(Dataset entries)
============

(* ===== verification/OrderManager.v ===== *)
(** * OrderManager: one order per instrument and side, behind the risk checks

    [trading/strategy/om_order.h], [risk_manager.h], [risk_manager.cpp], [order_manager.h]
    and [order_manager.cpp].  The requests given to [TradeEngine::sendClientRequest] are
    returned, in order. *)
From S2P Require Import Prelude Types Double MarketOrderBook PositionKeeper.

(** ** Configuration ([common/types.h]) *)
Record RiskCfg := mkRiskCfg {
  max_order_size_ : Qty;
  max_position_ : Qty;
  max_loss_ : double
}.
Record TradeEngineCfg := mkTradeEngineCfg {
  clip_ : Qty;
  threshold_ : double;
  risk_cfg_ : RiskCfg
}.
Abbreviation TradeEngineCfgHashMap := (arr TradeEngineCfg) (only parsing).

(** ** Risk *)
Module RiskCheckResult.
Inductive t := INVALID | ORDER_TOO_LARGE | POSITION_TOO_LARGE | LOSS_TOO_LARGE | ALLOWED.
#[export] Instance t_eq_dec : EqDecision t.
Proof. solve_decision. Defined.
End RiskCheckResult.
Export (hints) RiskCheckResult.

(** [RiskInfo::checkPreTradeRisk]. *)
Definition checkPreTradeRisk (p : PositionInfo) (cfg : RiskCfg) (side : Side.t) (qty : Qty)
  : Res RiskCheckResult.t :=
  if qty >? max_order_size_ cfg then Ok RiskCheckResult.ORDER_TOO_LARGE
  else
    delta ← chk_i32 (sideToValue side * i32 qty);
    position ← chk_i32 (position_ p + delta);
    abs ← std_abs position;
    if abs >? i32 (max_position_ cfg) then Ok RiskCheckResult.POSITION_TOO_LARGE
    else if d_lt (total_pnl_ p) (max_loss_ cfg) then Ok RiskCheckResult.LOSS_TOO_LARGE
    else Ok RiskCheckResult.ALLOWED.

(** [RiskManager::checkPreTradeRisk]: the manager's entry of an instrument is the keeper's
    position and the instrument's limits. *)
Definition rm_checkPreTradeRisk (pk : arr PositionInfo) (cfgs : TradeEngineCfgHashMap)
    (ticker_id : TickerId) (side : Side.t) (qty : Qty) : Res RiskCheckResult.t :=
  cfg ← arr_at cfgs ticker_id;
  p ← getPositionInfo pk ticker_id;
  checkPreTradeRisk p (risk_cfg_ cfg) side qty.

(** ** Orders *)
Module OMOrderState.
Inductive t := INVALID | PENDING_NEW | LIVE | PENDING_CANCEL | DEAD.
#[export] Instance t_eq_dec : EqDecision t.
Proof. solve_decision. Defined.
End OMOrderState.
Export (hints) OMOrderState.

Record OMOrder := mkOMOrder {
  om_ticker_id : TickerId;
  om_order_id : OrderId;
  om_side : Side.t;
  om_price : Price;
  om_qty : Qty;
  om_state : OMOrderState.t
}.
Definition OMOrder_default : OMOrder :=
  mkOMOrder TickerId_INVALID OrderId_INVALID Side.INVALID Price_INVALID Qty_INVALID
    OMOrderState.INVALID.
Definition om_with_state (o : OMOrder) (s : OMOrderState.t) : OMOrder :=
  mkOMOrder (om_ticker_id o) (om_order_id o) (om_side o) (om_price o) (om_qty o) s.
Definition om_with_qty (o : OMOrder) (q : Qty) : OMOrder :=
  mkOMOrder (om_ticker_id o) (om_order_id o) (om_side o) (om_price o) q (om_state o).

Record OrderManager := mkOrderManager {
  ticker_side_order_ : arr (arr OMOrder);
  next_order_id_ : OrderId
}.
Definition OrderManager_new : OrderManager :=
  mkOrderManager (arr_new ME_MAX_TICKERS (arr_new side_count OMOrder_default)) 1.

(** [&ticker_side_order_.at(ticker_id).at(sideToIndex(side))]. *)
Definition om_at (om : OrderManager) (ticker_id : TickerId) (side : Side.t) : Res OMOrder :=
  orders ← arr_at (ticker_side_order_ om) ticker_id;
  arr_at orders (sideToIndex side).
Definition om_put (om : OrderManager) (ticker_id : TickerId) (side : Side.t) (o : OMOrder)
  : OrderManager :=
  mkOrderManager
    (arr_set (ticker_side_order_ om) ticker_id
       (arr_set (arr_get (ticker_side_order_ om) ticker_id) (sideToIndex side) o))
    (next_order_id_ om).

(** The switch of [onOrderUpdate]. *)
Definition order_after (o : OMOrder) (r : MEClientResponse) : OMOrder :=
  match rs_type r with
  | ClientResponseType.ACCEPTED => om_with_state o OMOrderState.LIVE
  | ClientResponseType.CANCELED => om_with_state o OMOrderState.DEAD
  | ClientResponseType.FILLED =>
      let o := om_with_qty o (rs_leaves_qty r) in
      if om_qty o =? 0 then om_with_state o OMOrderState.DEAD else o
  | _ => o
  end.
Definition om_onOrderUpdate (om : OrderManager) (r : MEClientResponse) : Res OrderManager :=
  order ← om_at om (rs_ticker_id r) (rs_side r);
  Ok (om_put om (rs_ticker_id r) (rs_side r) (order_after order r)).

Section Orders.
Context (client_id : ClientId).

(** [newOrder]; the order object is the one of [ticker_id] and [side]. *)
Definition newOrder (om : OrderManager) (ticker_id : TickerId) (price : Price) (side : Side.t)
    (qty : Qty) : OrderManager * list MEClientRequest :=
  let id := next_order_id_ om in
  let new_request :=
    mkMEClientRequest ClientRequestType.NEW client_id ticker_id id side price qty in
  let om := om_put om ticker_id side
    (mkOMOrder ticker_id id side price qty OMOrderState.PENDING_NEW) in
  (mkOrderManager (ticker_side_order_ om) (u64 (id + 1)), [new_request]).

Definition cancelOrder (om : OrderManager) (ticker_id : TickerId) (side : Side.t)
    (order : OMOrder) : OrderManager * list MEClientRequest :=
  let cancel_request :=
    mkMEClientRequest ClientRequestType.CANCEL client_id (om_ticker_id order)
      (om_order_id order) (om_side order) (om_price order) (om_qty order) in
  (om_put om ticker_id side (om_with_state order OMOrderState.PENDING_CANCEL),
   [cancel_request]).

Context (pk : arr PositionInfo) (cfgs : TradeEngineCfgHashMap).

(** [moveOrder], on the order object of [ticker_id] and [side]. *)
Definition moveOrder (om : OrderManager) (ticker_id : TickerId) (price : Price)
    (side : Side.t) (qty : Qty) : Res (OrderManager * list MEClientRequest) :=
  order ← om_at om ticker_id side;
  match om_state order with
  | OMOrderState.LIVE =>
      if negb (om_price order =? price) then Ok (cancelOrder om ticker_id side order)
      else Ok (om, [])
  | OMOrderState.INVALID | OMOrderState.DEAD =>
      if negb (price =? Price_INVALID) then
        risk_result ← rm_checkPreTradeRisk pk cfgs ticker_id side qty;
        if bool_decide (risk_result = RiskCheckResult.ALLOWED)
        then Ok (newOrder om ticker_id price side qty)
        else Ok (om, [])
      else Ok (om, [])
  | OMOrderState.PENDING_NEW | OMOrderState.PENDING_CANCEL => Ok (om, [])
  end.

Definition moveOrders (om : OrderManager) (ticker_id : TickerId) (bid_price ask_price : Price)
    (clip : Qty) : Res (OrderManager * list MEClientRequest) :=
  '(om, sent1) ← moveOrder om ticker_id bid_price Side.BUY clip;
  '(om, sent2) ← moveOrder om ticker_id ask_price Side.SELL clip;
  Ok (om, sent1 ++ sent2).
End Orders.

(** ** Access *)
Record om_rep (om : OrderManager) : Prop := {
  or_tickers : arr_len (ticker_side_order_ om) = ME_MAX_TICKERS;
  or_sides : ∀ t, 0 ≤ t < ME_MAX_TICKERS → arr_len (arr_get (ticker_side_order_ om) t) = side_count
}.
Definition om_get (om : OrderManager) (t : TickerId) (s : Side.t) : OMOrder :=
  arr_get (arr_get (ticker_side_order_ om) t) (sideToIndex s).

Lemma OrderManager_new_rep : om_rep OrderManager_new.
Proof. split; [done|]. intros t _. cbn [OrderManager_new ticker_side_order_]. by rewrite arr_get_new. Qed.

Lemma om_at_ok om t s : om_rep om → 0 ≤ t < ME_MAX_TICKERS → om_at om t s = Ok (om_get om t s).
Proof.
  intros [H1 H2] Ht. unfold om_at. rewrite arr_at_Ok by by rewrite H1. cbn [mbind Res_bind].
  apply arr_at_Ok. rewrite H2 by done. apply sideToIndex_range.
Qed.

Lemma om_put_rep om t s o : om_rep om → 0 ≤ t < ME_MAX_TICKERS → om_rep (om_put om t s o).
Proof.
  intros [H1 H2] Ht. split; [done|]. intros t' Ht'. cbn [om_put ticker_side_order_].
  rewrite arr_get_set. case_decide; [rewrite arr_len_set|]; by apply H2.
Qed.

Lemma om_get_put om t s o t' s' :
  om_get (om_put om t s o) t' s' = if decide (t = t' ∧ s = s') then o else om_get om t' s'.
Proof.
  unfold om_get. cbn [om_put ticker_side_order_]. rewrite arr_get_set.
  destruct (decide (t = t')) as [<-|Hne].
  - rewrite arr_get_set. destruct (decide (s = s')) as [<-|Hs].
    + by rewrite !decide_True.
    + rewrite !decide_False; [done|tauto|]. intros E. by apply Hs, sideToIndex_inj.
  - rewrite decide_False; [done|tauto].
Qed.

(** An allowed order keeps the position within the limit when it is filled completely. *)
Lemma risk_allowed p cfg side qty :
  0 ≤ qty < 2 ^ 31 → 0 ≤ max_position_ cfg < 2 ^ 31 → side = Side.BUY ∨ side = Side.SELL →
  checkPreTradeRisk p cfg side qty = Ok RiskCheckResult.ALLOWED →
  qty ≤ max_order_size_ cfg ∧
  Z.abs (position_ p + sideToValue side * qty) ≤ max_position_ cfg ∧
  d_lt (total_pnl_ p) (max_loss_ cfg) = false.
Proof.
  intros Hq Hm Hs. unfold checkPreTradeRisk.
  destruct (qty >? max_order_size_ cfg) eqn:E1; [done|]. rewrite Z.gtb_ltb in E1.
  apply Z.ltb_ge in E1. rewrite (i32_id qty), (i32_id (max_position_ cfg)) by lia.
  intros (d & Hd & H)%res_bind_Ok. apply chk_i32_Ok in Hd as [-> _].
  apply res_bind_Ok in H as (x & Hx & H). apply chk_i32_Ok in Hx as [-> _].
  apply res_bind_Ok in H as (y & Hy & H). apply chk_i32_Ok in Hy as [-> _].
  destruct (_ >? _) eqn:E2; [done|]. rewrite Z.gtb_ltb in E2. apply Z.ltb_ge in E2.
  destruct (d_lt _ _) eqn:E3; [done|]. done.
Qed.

============

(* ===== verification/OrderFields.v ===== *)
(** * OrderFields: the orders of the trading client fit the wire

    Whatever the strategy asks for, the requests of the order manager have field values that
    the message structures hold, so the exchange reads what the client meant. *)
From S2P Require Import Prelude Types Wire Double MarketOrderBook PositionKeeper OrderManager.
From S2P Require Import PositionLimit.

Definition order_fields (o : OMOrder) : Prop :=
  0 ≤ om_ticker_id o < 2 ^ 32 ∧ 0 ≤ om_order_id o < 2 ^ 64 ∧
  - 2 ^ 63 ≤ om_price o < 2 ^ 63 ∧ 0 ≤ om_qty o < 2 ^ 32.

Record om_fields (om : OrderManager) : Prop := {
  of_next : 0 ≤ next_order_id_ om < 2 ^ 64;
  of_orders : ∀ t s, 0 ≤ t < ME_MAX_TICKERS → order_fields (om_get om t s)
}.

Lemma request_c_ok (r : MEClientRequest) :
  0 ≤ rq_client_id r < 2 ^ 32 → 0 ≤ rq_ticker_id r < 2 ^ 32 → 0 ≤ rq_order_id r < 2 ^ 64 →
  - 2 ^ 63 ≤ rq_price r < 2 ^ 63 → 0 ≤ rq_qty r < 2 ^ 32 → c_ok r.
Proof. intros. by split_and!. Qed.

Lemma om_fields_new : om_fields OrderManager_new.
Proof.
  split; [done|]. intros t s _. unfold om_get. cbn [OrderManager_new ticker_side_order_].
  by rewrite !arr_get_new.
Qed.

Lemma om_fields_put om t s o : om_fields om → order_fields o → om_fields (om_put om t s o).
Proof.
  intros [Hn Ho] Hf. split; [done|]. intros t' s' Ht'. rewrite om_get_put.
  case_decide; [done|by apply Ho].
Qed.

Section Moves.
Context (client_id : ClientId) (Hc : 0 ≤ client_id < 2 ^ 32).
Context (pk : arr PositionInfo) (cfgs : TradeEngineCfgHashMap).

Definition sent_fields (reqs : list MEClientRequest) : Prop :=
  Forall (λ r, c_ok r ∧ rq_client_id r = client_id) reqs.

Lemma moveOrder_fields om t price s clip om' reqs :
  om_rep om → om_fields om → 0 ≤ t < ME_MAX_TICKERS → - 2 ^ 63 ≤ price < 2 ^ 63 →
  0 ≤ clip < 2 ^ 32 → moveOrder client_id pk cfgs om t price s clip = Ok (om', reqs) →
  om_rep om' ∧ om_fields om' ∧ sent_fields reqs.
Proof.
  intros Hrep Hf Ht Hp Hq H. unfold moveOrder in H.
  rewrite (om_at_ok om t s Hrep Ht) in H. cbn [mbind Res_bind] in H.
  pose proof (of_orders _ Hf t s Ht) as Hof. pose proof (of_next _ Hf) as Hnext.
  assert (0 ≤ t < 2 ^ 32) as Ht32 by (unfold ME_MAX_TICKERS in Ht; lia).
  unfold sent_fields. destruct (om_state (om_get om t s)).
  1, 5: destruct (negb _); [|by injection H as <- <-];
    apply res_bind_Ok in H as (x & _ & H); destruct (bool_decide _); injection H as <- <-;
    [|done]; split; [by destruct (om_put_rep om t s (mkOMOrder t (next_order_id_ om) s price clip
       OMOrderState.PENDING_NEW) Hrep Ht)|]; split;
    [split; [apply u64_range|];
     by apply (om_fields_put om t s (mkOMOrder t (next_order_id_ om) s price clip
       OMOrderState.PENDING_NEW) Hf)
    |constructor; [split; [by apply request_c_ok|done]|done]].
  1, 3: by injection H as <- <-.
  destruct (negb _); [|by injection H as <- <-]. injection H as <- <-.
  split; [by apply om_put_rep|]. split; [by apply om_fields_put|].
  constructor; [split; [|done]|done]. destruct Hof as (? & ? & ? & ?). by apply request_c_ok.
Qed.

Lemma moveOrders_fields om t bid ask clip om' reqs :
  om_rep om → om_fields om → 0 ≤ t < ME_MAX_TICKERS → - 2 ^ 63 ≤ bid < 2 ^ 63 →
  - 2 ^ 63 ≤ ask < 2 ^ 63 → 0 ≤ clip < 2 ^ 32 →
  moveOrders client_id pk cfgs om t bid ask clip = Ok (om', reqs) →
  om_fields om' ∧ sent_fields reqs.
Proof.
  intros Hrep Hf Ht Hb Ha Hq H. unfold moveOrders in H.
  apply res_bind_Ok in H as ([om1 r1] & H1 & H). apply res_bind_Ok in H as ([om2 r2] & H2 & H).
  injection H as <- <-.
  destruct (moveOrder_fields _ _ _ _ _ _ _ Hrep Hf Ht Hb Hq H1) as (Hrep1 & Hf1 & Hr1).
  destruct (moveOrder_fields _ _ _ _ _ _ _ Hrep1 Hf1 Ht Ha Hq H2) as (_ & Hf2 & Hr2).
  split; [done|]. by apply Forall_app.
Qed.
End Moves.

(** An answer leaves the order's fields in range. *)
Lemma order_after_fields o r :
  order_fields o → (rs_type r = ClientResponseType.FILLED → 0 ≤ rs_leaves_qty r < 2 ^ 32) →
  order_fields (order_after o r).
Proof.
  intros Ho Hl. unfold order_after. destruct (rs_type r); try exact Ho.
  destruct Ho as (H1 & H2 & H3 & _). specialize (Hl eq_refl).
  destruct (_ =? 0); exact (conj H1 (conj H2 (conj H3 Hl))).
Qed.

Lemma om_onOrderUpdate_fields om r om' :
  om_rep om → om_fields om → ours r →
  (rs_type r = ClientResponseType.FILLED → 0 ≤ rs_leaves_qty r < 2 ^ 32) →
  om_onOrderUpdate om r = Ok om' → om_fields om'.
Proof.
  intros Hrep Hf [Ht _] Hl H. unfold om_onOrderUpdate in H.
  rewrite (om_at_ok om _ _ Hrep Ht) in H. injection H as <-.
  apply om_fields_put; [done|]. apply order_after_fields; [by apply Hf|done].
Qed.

============

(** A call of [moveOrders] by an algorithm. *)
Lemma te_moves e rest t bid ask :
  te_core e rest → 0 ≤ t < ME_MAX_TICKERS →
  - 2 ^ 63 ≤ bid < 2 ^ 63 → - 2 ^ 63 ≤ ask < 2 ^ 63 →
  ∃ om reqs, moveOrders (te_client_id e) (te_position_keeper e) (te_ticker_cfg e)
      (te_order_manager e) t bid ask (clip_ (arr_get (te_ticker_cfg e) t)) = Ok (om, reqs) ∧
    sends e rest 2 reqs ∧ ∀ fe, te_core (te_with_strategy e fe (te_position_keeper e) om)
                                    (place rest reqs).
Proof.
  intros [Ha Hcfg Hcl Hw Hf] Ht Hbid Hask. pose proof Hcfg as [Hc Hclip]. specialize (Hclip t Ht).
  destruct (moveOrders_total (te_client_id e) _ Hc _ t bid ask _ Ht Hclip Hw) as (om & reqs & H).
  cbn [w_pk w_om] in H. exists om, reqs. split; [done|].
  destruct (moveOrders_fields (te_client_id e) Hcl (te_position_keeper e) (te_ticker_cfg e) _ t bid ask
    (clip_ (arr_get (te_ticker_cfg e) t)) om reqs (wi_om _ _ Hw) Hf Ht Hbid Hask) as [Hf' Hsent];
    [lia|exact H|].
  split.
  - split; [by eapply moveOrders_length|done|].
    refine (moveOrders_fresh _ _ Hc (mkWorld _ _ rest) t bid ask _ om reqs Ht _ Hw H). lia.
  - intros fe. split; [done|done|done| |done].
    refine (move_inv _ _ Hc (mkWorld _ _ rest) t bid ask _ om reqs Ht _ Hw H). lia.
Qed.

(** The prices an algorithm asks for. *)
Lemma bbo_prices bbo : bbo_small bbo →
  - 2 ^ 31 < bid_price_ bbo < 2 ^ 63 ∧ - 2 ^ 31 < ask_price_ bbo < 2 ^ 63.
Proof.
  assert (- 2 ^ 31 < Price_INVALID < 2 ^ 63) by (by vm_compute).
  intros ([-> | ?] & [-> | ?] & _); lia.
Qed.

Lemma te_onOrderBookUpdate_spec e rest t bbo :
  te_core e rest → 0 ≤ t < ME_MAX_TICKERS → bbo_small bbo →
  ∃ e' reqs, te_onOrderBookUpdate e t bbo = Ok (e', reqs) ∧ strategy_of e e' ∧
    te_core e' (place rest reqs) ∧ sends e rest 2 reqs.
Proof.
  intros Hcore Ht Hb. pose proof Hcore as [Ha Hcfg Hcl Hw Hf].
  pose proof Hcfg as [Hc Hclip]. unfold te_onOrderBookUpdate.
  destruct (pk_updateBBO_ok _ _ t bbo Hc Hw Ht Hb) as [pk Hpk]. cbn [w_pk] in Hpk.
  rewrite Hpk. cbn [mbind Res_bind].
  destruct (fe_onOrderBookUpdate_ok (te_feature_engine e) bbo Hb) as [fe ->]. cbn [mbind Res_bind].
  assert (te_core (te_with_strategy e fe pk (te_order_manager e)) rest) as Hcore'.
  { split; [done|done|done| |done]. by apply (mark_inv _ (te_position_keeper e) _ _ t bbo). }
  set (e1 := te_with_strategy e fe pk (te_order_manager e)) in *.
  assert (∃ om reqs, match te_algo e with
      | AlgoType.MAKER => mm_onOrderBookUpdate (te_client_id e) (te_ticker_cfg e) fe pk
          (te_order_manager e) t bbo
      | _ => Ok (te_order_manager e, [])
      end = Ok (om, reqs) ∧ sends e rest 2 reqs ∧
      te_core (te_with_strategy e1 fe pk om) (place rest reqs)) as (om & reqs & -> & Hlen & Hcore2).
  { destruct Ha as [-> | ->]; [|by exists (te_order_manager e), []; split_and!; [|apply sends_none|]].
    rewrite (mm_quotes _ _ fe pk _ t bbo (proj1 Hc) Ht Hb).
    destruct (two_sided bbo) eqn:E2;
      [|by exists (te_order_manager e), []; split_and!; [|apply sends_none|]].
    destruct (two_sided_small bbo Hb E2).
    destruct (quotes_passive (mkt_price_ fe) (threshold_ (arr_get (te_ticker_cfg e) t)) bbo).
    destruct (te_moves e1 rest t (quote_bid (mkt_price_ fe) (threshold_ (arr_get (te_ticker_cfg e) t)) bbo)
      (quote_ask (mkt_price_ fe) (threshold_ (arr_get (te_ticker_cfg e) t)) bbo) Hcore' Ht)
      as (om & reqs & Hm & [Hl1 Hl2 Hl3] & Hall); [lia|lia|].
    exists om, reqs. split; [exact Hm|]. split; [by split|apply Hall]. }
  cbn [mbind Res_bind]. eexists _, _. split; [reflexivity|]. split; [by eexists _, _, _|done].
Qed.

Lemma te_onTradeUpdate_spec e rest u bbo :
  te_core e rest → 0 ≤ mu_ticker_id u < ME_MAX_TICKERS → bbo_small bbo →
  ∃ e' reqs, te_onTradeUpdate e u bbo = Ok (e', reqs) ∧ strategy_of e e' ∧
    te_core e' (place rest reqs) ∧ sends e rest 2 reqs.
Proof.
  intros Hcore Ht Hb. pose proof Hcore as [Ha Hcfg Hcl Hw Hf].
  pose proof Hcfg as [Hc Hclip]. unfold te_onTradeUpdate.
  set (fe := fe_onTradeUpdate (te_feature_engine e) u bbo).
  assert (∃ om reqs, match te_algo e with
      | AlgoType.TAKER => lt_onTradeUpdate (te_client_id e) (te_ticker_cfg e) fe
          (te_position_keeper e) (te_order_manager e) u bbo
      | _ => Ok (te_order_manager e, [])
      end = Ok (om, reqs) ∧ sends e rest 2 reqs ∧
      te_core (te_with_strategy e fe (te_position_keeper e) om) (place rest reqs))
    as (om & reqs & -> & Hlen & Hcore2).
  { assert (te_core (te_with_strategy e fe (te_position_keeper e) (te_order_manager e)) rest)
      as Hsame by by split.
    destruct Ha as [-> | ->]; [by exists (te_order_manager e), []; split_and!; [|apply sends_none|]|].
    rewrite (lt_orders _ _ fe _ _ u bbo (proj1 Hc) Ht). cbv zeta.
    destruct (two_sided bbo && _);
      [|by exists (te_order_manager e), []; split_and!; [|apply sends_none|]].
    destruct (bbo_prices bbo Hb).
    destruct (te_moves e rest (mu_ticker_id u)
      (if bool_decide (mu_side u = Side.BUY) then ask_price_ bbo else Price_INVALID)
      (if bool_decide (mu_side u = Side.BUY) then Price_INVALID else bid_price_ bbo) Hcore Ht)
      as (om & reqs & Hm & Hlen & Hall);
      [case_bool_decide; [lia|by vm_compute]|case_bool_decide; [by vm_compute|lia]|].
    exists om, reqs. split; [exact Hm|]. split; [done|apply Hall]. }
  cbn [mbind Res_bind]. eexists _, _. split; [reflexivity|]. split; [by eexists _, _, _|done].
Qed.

============

Give only the number of lines in the entries above that hold the string "Hclip".

◆ TASK SOLUTION:
4